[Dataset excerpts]
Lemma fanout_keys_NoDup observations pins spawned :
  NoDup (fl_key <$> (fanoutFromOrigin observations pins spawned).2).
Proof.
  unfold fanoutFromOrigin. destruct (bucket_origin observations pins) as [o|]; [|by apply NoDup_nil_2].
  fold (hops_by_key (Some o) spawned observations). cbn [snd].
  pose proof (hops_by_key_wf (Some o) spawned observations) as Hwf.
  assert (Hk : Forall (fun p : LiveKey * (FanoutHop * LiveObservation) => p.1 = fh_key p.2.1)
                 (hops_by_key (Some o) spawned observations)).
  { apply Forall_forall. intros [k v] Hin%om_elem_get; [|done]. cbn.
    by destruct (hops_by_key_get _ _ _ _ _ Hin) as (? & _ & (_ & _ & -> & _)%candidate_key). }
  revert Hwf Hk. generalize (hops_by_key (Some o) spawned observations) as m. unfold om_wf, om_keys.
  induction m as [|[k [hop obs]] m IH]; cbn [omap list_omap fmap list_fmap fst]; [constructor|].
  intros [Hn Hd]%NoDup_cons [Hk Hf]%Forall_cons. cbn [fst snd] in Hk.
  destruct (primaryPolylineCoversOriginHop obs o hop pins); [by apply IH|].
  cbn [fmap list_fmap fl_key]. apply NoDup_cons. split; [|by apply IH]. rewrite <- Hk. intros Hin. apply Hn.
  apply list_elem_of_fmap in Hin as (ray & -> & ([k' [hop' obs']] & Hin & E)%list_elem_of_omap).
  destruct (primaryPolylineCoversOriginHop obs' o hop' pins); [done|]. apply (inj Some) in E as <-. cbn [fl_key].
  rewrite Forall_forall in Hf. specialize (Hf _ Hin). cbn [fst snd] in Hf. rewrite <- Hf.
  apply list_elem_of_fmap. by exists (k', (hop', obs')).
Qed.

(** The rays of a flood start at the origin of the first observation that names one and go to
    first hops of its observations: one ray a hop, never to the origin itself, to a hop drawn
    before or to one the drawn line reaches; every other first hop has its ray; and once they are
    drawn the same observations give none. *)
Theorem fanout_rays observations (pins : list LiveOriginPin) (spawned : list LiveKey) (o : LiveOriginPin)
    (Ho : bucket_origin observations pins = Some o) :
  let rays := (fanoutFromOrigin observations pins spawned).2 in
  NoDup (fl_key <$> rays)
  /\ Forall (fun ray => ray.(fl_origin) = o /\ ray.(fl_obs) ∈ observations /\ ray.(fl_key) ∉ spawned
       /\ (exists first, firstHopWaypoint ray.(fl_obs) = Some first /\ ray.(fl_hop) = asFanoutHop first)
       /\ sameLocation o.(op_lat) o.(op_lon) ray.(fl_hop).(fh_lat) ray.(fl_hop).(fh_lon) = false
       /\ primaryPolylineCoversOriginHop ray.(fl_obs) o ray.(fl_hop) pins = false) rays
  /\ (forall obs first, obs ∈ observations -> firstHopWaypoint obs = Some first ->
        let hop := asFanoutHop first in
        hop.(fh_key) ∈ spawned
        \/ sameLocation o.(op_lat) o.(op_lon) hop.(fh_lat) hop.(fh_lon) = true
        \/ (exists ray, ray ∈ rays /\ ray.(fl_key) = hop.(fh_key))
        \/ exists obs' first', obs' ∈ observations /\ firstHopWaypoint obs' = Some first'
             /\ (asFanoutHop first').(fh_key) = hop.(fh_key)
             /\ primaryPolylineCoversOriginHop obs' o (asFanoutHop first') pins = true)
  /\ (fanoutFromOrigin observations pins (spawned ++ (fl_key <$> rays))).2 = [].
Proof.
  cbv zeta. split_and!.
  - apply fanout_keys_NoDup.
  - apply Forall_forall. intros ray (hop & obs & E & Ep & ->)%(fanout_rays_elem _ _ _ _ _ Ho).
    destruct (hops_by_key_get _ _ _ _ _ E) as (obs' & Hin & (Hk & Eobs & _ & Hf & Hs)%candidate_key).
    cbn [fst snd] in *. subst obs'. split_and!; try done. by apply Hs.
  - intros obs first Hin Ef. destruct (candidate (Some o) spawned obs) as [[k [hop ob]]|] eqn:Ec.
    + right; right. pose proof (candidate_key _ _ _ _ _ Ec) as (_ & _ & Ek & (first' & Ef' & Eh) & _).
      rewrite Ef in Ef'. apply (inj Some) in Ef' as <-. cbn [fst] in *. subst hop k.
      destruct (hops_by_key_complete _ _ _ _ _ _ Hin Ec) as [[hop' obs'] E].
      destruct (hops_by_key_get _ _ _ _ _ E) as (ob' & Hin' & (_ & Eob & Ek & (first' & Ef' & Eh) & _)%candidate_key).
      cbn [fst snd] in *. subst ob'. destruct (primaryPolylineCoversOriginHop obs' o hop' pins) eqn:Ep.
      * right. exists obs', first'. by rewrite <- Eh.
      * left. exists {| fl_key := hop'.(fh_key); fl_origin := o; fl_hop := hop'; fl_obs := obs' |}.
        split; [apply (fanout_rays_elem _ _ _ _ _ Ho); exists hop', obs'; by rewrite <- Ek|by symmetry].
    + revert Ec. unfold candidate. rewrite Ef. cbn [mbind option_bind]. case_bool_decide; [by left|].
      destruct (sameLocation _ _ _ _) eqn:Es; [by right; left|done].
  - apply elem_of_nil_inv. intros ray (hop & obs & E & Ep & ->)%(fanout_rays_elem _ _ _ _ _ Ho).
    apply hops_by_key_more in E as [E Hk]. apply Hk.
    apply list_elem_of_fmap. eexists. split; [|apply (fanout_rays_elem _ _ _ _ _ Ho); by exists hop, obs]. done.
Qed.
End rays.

Work required: Word for word, output the lines of the data from its first line through the line where "ray.(fl_key) ∉ spawned" appears, and stop there.

Written answer:
Lemma fanout_keys_NoDup observations pins spawned :
  NoDup (fl_key <$> (fanoutFromOrigin observations pins spawned).2).
Proof.
  unfold fanoutFromOrigin. destruct (bucket_origin observations pins) as [o|]; [|by apply NoDup_nil_2].
  fold (hops_by_key (Some o) spawned observations). cbn [snd].
  pose proof (hops_by_key_wf (Some o) spawned observations) as Hwf.
  assert (Hk : Forall (fun p : LiveKey * (FanoutHop * LiveObservation) => p.1 = fh_key p.2.1)
                 (hops_by_key (Some o) spawned observations)).
  { apply Forall_forall. intros [k v] Hin%om_elem_get; [|done]. cbn.
    by destruct (hops_by_key_get _ _ _ _ _ Hin) as (? & _ & (_ & _ & -> & _)%candidate_key). }
  revert Hwf Hk. generalize (hops_by_key (Some o) spawned observations) as m. unfold om_wf, om_keys.
  induction m as [|[k [hop obs]] m IH]; cbn [omap list_omap fmap list_fmap fst]; [constructor|].
  intros [Hn Hd]%NoDup_cons [Hk Hf]%Forall_cons. cbn [fst snd] in Hk.
  destruct (primaryPolylineCoversOriginHop obs o hop pins); [by apply IH|].
  cbn [fmap list_fmap fl_key]. apply NoDup_cons. split; [|by apply IH]. rewrite <- Hk. intros Hin. apply Hn.
  apply list_elem_of_fmap in Hin as (ray & -> & ([k' [hop' obs']] & Hin & E)%list_elem_of_omap).
  destruct (primaryPolylineCoversOriginHop obs' o hop' pins); [done|]. apply (inj Some) in E as <-. cbn [fl_key].
  rewrite Forall_forall in Hf. specialize (Hf _ Hin). cbn [fst snd] in Hf. rewrite <- Hf.
  apply list_elem_of_fmap. by exists (k', (hop', obs')).
Qed.

(** The rays of a flood start at the origin of the first observation that names one and go to
    first hops of its observations: one ray a hop, never to the origin itself, to a hop drawn
    before or to one the drawn line reaches; every other first hop has its ray; and once they are
    drawn the same observations give none. *)
Theorem fanout_rays observations (pins : list LiveOriginPin) (spawned : list LiveKey) (o : LiveOriginPin)
    (Ho : bucket_origin observations pins = Some o) :
  let rays := (fanoutFromOrigin observations pins spawned).2 in
  NoDup (fl_key <$> rays)
  /\ Forall (fun ray => ray.(fl_origin) = o /\ ray.(fl_obs) ∈ observations /\ ray.(fl_key) ∉ spawned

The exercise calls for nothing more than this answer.